The Weekest Links

Hi there, stranger. My name is Alice Politics and I'm a freelance writer here on

In the last few months we've been having this internal conversation about a way to increase the visibility of all the great content that is created and circulated on the stress universe - a growing number of streams and pages that are filled with great stuff everyday. We are trying, like most digital media platforms, a number of approaches to better showcase all our content and ideas, as well as the stuff we like, and this post is just another start of one of those strategies.

It will be a weekly - hence the title - short post about what I believe to be interesting stuff. That simple. It won't be necessarily dedicated to original stuff, but it will occasionally do that as well. Don't expect too much text, or analysis, just a few pointers and reminders of some of the best materials flowing through my screen. And so, without further ado, I give you:

The week of the 25th of March to the 1st of April, 2013

In Conversation: Jaron Lanier and James Bridle On Who Owns the Future? (by The School of Life)

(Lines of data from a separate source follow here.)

Definition anomalyAlert (log : Log.t) (detectedSeverity : string) : InsertAlert.t :=
  InsertAlert.mk detectedSeverity
    ("Anomaly Detected: " +:+ Log.eventType log)
    (Log.message log)
    (Log.source log)
    (JS.or_undefined (Log.ipAddress log))
    (Some "active").

(** The last statement of [detectAnomalies]: [if (alertTriggered)
    { await this.createAlert(...) }]. *)
Definition raise (log : Log.t) (alertTriggered : bool) (detectedSeverity : string)
    : M unit :=
  if alertTriggered
  then createAlert (anomalyAlert log detectedSeverity) ;; mret tt
  else mret tt.

Definition detectAnomalies (log : Log.t) : M unit :=
  let '(alertTriggered, detectedSeverity) := scan patterns log false "info" in
  '(alertTriggered, detectedSeverity) ←
    (if String.eqb (Log.level log) "error" || String.eqb (Log.level log) "critical"
     then
       aiAnalysis ← analyzeLogForAnomalies (Log.message log) (logContext log);
       if isAnomalous aiAnalysis && JS.gt (confidence aiAnalysis) threshold
       then mret (true, "critical")
       else mret (alertTriggered, detectedSeverity)
     else mret (alertTriggered, detectedSeverity));
  raise log alertTriggered detectedSeverity.

(** [detectAnomalies] in the segments that its [await]s separate.

    [if (alertTriggered) { await this.createAlert(...) }] up to the
    [await]: the insertion is issued, and the promise waits for its
    result. *)
Definition raise_call (log : Log.t) (alertTriggered : bool) (detectedSeverity : string)
    : M (option Detection) :=
  if alertTriggered
  then λ w,
    match createAlert (anomalyAlert log detectedSeverity) w with
    | (Ok alert, w') => (Ok (Some (AwaitsAlert log (Some alert))), w')
    | (Throw _, w') => (Ok (Some (AwaitsAlert log None)), w')
    end
  else mret None.

(** From the call to the first [await]; [None] when the function body
    ends without an [await] and the promise is fulfilled at once. *)
Definition detectAnomalies_call (log : Log.t) : M (option Detection) :=
  let '(alertTriggered, detectedSeverity) := scan patterns log false "info" in
  if String.eqb (Log.level log) "error" || String.eqb (Log.level log) "critical"
  then
    reply ← analyzeLogForAnomalies_call (Log.message log) (logContext log);
    mret (Some (AwaitsAnalysis log alertTriggered detectedSeverity reply))
  else raise_call log alertTriggered detectedSeverity.

(** From one [await] to the next, or to the end.  A rejected insertion
    rejects the promise, which goes to the [catch] handler that
    [createLog] gives it. *)
Definition detectAnomalies_resume (d : Detection) : M (option Detection) :=
  match d with
  | AwaitsAnalysis log alertTriggered detectedSeverity reply =>
      aiAnalysis ← analyzeLogForAnomalies_resume reply;
      if isAnomalous aiAnalysis && JS.gt (confidence aiAnalysis) threshold
      then raise_call log true "critical"
      else raise_call log alertTriggered detectedSeverity
  | AwaitsAlert log (Some _) => mret None
  | AwaitsAlert log None => console_error "Anomaly detection error:" ;; mret None
  end.

(** [this.detectAnomalies(log).catch(...)]: the call runs to its first
    [await], and what is left of it is a pending promise. *)
Definition startDetection (log : Log.t) : M unit :=
  suspended ← detectAnomalies_call log;
  modify (λ w, set_pending (pending w ++ option_list suspended) w).

(** [createLog]: the detection promise is started and given its
    [catch] handler, and is not awaited. *)
Definition createLog (insertLog : InsertLog.t) : M Log.t :=
  log ← insert_log insertLog;
  startDetection log ;;
  mret log.

(** The event loop: what the pending promise at position [i] waits for
    arrives, and the promise runs on to its next [await] or to its end.
    Any position may be taken: promises settle in no fixed order. *)
Definition resume (i : nat) : M unit := λ w,
  match pending w !! i with
  | None => (Ok tt, w)
  | Some d =>
      (next ← detectAnomalies_resume d;
       modify (λ w, set_pending (match next with
                                 | Some d' => <[i := d']> (pending w)
                                 | None => delete i (pending w)
                                 end) w)) w
  end.

(** *** The rule engine

    Two services of the JavaScript runtime are taken as given:
    [JSON.parse] on a stored condition text, typed as the source casts
    it ([None] when it throws), and [new RegExp(source, "i")] ([None]
    when the source is not a valid pattern), returning its [test]. *)

Section RuleEngine.

Variable JSON_parse : string → option (list RuleCondition.t).
Variable new_RegExp_i : string → option (string → bool).

Definition getAlertingRules : M (list AlertingRule.t) :=
  db_statement SelectRules ;;
  emit DbSelectRules ;;
  gets (λ w, alertingRules (db w)).

Definition getValue (cond : RuleCondition.t) (context : RuleEvaluationContext.t)
    : option string :=
  if String.eqb (RuleCondition.type cond) "ip" then RuleEvaluationContext.ip context
  else if String.eqb (RuleCondition.type cond) "eventType"
       then Some (RuleEvaluationContext.eventType context)
  else if String.eqb (RuleCondition.type cond) "severity"
       then Some (RuleEvaluationContext.severity context)
  else if String.eqb (RuleCondition.type cond) "pattern"
       then Some (RuleEvaluationContext.message context)
  else if String.eqb (RuleCondition.type cond) "source"
       then Some (RuleEvaluationContext.source context)
  else None.

Definition evaluateCondition (cond : RuleCondition.t)
    (context : RuleEvaluationContext.t) : bool :=
  match getValue cond context with
  | None => false
  | Some value =>
      if String.eqb value "" then false
      else if String.eqb (RuleCondition.operator cond) "equals" then
        match RuleCondition.value cond with
        | RuleCondition.Str s => String.eqb value s
        | RuleCondition.Arr _ => false
        end
      else if String.eqb (RuleCondition.operator cond) "contains" then
        JS.includes value (RuleCondition.String_value (RuleCondition.value cond))
      else if String.eqb (RuleCondition.operator cond) "matches" then
        match new_RegExp_i (RuleCondition.String_value (RuleCondition.value cond)) with
        | Some regex_test => regex_test value
        | None => false
        end
      else if String.eqb (RuleCondition.operator cond) "in" then
        match RuleCondition.value cond with
        | RuleCondition.Arr l => JS.array_includes l value
        | RuleCondition.Str _ => false
        end
      else false
  end.

(** [conditions.every(cond => this.evaluateCondition(cond, context))] *)
Definition evaluateConditions (conditions : list RuleCondition.t)
    (context : RuleEvaluationContext.t) : bool :=
  forallb (λ cond, evaluateCondition cond context) conditions.

Definition contextOf (log : Log.t) : RuleEvaluationContext.t :=
  RuleEvaluationContext.mk
    (JS.or_undefined (Log.ipAddress log))
    (Log.eventType log) (Log.level log) (Log.message log) (Log.source log).

Definition ruleAlert (rule : AlertingRule.t) (log : Log.t) : InsertAlert.t :=
  InsertAlert.mk (AlertingRule.severity rule)
    (AlertingRule.name rule)
    ("Custom rule triggered: "
       +:+ JS.or_else (AlertingRule.description rule) (AlertingRule.name rule))
    (Log.source log)
    (JS.or_undefined (Log.ipAddress log))
    (Some "active").

(** The body of the [try] block for one rule. *)
Definition evaluateRule (rule : AlertingRule.t) (log : Log.t) : M unit :=
  conditions ← match JSON_parse (AlertingRule.condition rule) with
               | Some cs => mret cs
               | None => mthrow SyntaxError
               end;
  if evaluateConditions conditions (contextOf log)
  then createAlert (ruleAlert rule log) ;; mret tt
  else mret tt.

(** One turn of the loop: the [try] block and its [catch]. *)
Definition tryRule (rule : AlertingRule.t) (log : Log.t) : M unit :=
  try_catch (evaluateRule rule log)
    (λ error,
       console_error ("Error evaluating rule " +:+ pretty (AlertingRule.id rule) +:+ ":")).

Definition evaluateRulesForLog (log : Log.t) : M unit :=
  rules ← getAlertingRules;
  let enabledRules := List.filter AlertingRule.enabled rules in
  for_of enabledRules (λ rule, tryRule rule log).

End RuleEngine.

End Storage.

(** ** [server/routes.ts]

    Requests are taken past the session check.  A request body is given by
    what the route's schema makes of it. *)

Inductive Body (A : Type) : Type :=
| Valid (a : A)
| Invalid.
Arguments Valid {A} a.
Arguments Invalid {A}.

Module Routes.

Definition schema_parse {A} (body : Body A) : M A :=
  match body with
  | Valid a => mret a
  | Invalid => mthrow ZodError
  end.

Definition respond (status : nat) (body : ResBody) : M unit :=
  emit (Response status body).

Section Handlers.

Variable JSON_parse : string → option (list RuleCondition.t).
Variable new_RegExp_i : string → option (string → bool).

(** [POST /api/logs] *)
Definition post_api_logs (body : Body InsertLog.t) : M unit :=
  try_catch
    (validatedData ← schema_parse body;
     log ← Storage.createLog validatedData;
     Stream.broadcastLogCreated log ;;
     Storage.evaluateRulesForLog JSON_parse new_RegExp_i log ;;
     respond 201 (JsonLog log))
    (λ error, respond 400 (JsonError "Invalid log data")).

End Handlers.

(** [POST /api/alerts] *)
Definition post_api_alerts (body : Body InsertAlert.t) : M unit :=
  try_catch
    (validatedData ← schema_parse body;
     alert ← Storage.createAlert validatedData;
     Stream.broadcastAlertCreated alert ;;
     respond 201 (JsonAlert alert))
    (λ error, respond 400 (JsonError "Invalid alert data")).

(** [PATCH /api/alerts/:id/acknowledge] *)
Definition patch_api_alerts_acknowledge (id : nat) : M unit :=
  try_catch
    (alert ← Storage.acknowledgeAlert id;
     match alert with
     | None => respond 404 (JsonError "Alert not found")
     | Some a => respond 200 (JsonAlert a)
     end)
    (λ error, respond 500 (JsonError "Failed to acknowledge alert")).

(** [PATCH /api/alerts/:id/resolve] *)
Definition patch_api_alerts_resolve (id : nat) : M unit :=
  try_catch
    (alert ← Storage.resolveAlert id;
     match alert with
     | None => respond 404 (JsonError "Alert not found")
     | Some a => respond 200 (JsonAlert a)
     end)
    (λ error, respond 500 (JsonError "Failed to resolve alert")).

End Routes.

(** ** The event loop

    While a function waits at an [await], what other pending promises
    wait for may arrive, and those promises run on before the function
    does.  A schedule gives, for each [await] of the ingestion request,
    the positions of the pending promises that are resumed while the
    request waits there, in the order in which they are resumed: [await]
    0 is the insertion of the log, 1 the promise of [createLog], 2 the
    rule query, and 3 + k the alert insertion of the k-th enabled rule.
    The functions of the request are repeated here with their [await]s
    marked; with the empty schedule they are the functions above.  Not
    every schedule is a run of the program, since a result cannot arrive
    at every [await]; but a run of the program resumes its promises at
    [await]s of the request or after it, so what holds of every schedule
    holds of every run. *)

Module EventLoop.

Definition arrive (ready : list nat) : M unit := for_of ready Storage.resume.

(** [await p]: the promise [p] is started, the promises of [ready] run
    on, and then the outcome of [p] is delivered. *)
Definition await {A} (ready : list nat) (p : M A) : M A := λ w,
  let '(outcome, w') := p w in (outcome, (arrive ready w').2).

Section Request.

Variable JSON_parse : string → option (list RuleCondition.t).
Variable new_RegExp_i : string → option (string → bool).
Variable schedule : nat → list nat.

Definition createLog (insertLog : InsertLog.t) : M Log.t :=
  log ← await (schedule 0) (Storage.insert_log insertLog);
  Storage.startDetection log ;;
  mret log.

Definition evaluateRule (k : nat) (rule : AlertingRule.t) (log : Log.t) : M unit :=
  conditions ← match JSON_parse (AlertingRule.condition rule) with
               | Some cs => mret cs
               | None => mthrow SyntaxError
               end;
  if Storage.evaluateConditions new_RegExp_i conditions (Storage.contextOf log)
  then await (schedule (3 + k)) (Storage.createAlert (Storage.ruleAlert rule log)) ;;
       mret tt
  else mret tt.

Definition tryRule (k : nat) (rule : AlertingRule.t) (log : Log.t) : M unit :=
  try_catch (evaluateRule k rule log)
    (λ error,
       console_error ("Error evaluating rule " +:+ pretty (AlertingRule.id rule) +:+ ":")).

Jaron Lanier, of Virtual Reality and Digital Maoism fame, talks to the New Aesthetic's original voice, James Bridle. Instant reblog. Two great minds discussing Lanier's latest book, "Who Owns the Future", and his ideas about the problems with the current architecture of the internet, how big computers ( Google, Facebook, Amazon, Microsoft, etc) end up having an unfair advantage in contemporary networks, and in general how social justice can be reconciled with what Bridle has called ultracapitalism. If you care about these topics, and you should, sit back and listen closely.

A Day in the Life of a Digital Editor, 2013 - by Alexis C. Madrigal

The Atlantic is one of those American media legends. It has lived long enough to witness and struggle with the digital disruption of the century and this piece by Madrigal highlights the difficulties of content creation in the new environment of social media-driven web traffic, attention wars, diminishing budgets. The passion of writing and the contemporary ethics of journalism are beautifully and critically reflected upon in this essential piece for anyone interested in media and communications in the 21st century. Read it now.

Don't Hate Her Because She's Successful, by The Last Psychiatrist

After a few months of radio silence, The Last Psychiatrist comes out of the woods and delivers another sharp critique of the media rhetoric around feminism and its chosen icons, like Sheryl Sandberg and Kim Kardashian. Relentless, funny, insightful, courageous. This piece cuts through the matrix-induced clutter, kicks it hard against the curb, and then proceeds to write down some names. Beyond the Silicon narrative of female empowerment lies another deep, dark, troubled story: check it out.


That's it for this week. Be sure to browse your way through the vast and  mysterious universe, and I'll meet you here next Monday with a few more links. Take good care.